Of course, the analysis of fetal CT images has some limitations, since there are some areas that require further investigation of the fetal skeleton, such as long bone lengths on CT images at different gestational ages. Besides, when compared to ultrasonography, the CT evaluation of fetal bone mineralization is more difficult as there have been no standards available yet. The visualization of the fetal hands and feet is also limited at earlier gestational ages, and as late as in the late second and third trimesters their images are satisfactory. The advantage of fetal CT examinations results from the fact that it can be entirely reinterpreted at any given time with no loss of imaging details after the study is finished [32]. Furthermore, CT examinations can discriminate one skeletal dysplasia from another in terms of impact and long-term outcome [22]. The American College of Radiology recognized a dose of less than 50 msV as no risk to the pregnant women and in utero fetus. McCollough et al. [24] even claimed that at a dose of 100 msV, the absolute risk of fetal effects was small, and at a dose of 50 msV it was just negligible. To our opinion, it should be emphasized that CT examination cannot be used in the evaluation of minor osseous abnormalities. Instead, it may be performed as a complementary method to ultrasonography in the diagnosis of severe and potentially lethal abnormalities. As reported by Macé et al. [22], in the diagnosis of fetal skeletodysplasias a helical CT examination is useful from week 26 of gestation and should be performed in cases with severe micromelia below the 3rd percentile and for those ≤10th percentile associated with another bone sign. According to these authors, the fetal age above 26 weeks is a period of pregnancy which ensures additional safety because of the development of potential exposed organs. In the third trimester of pregnancy, the ossification is satisfactory to correctly analyze CT images. Simultaneously, it is more difficult to obtain adequate viewing planes in tridimensional ultrasonography.

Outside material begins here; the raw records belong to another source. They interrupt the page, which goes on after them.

#[global] Instance Ok_inj {A E} : Inj (=) (=) (@Ok A E).
Proof. by intros a b [=]. Qed.

(** [iter.map(f).collect::<Result<Vec<_>, _>>()] *)
Fixpoint collect {A B E} (f : A -> Result B E) (l : list A) : Result (list B) E :=
  match l with
  | [] => Ok []
  | a :: l => let? b := f a in let? bs := collect f l in Ok (b :: bs)
  end.

(** Runs checks in order up to the first error. *)
Fixpoint all_ok {A E} (check : A -> Result unit E) (l : list A) : Result unit E :=
  match l with
  | [] => Ok tt
  | a :: l => let? _ := check a in all_ok check l
  end.

Lemma bind_Ok {E} (r s : Result unit E) :
  (let? _ := r in s) = Ok tt <-> r = Ok tt /\ s = Ok tt.
Proof. destruct r as [[]|]; naive_solver. Qed.

Lemma all_ok_Ok {A E} (check : A -> Result unit E) l :
  all_ok check l = Ok tt <-> Forall (fun a => check a = Ok tt) l.
Proof.
  induction l as [|a l IH]; simpl; [split; [constructor|done]|].
  by rewrite bind_Ok, Forall_cons, IH.
Qed.

(** ** Machine integers: [usize] on a 64-bit target, [i64], [i32] *)

Definition usize_max : Z := 2 ^ 64 - 1.
Definition i64_max : Z := 2 ^ 63 - 1.
Definition i64_min : Z := - 2 ^ 63.
Definition i32_max : Z := 2 ^ 31 - 1.
Definition i32_min : Z := - 2 ^ 31.

Definition checked_add (bound a b : Z) : option Z :=
  if a + b <=? bound then Some (a + b) else None.
Definition saturating_add (bound a b : Z) : Z := Z.min bound (a + b).
Definition saturating_mul (bound a b : Z) : Z := Z.min bound (a * b).

Lemma checked_add_Some bound a b c :
  checked_add bound a b = Some c <-> c = a + b /\ a + b <= bound.
Proof.
  unfold checked_add. destruct (Z.leb_spec (a + b) bound); naive_solver lia.
Qed.

(** ** Bytes and strings

    A Rust [Vec<u8>] and a Rust [String] are both sequences of bytes; a
    [String] is additionally valid UTF-8 (file [Utf8]). *)

Abbreviation bytes := string (only parsing).

(** Byte length, as the code's [len()]. *)
Definition len (s : string) : Z := Z.of_nat (String.length s).

Definition byte_val (a : ascii) : Z := Z.of_N (N_of_ascii a).
Definition byte_of (z : Z) : ascii := ascii_of_N (Z.to_N z).

Definition is_empty (s : string) : bool :=
  match s with EmptyString => true | _ => false end.

(** [s.bytes().all(p)] *)
Fixpoint all_bytes (p : ascii -> bool) (s : string) : bool :=
  match s with
  | EmptyString => true
  | String a s => p a && all_bytes p s
  end.

Definition in_range (lo hi : Z) (z : Z) : bool := (lo <=? z) && (z <=? hi).

Definition is_ascii_digit (a : ascii) : bool := in_range 48 57 (byte_val a).
Definition is_ascii_lowercase (a : ascii) : bool := in_range 97 122 (byte_val a).
Definition is_ascii_uppercase (a : ascii) : bool := in_range 65 90 (byte_val a).
Definition is_ascii_alphanumeric (a : ascii) : bool :=
  is_ascii_digit a || is_ascii_lowercase a || is_ascii_uppercase a.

The main limitation of the present study has resulted from a relatively narrow fetal age, varying from 17 to 30 weeks of gestation and the small number of cases, including 48 human fetuses. Another partial limitation may be that all measurements were performed by one observer in a blind fashion.

Conclusions

  1. 1.

    The morphometric characteristics of the humeral shaft ossification center display no sex differences.

  2. 2.

    The ossification center of the humeral shaft grows logarithmically with respect to its length and transverse diameters, linearly with respect to its projection surface area, and fourth-degree polynomially with respect to its volume.

  3. 3.

    The obtained morphometric data of the humeral shaft ossification center are considered normative for respective prenatal weeks and may be of relevance in both the estimation of fetal ages and the ultrasonic diagnostics of congenital defects.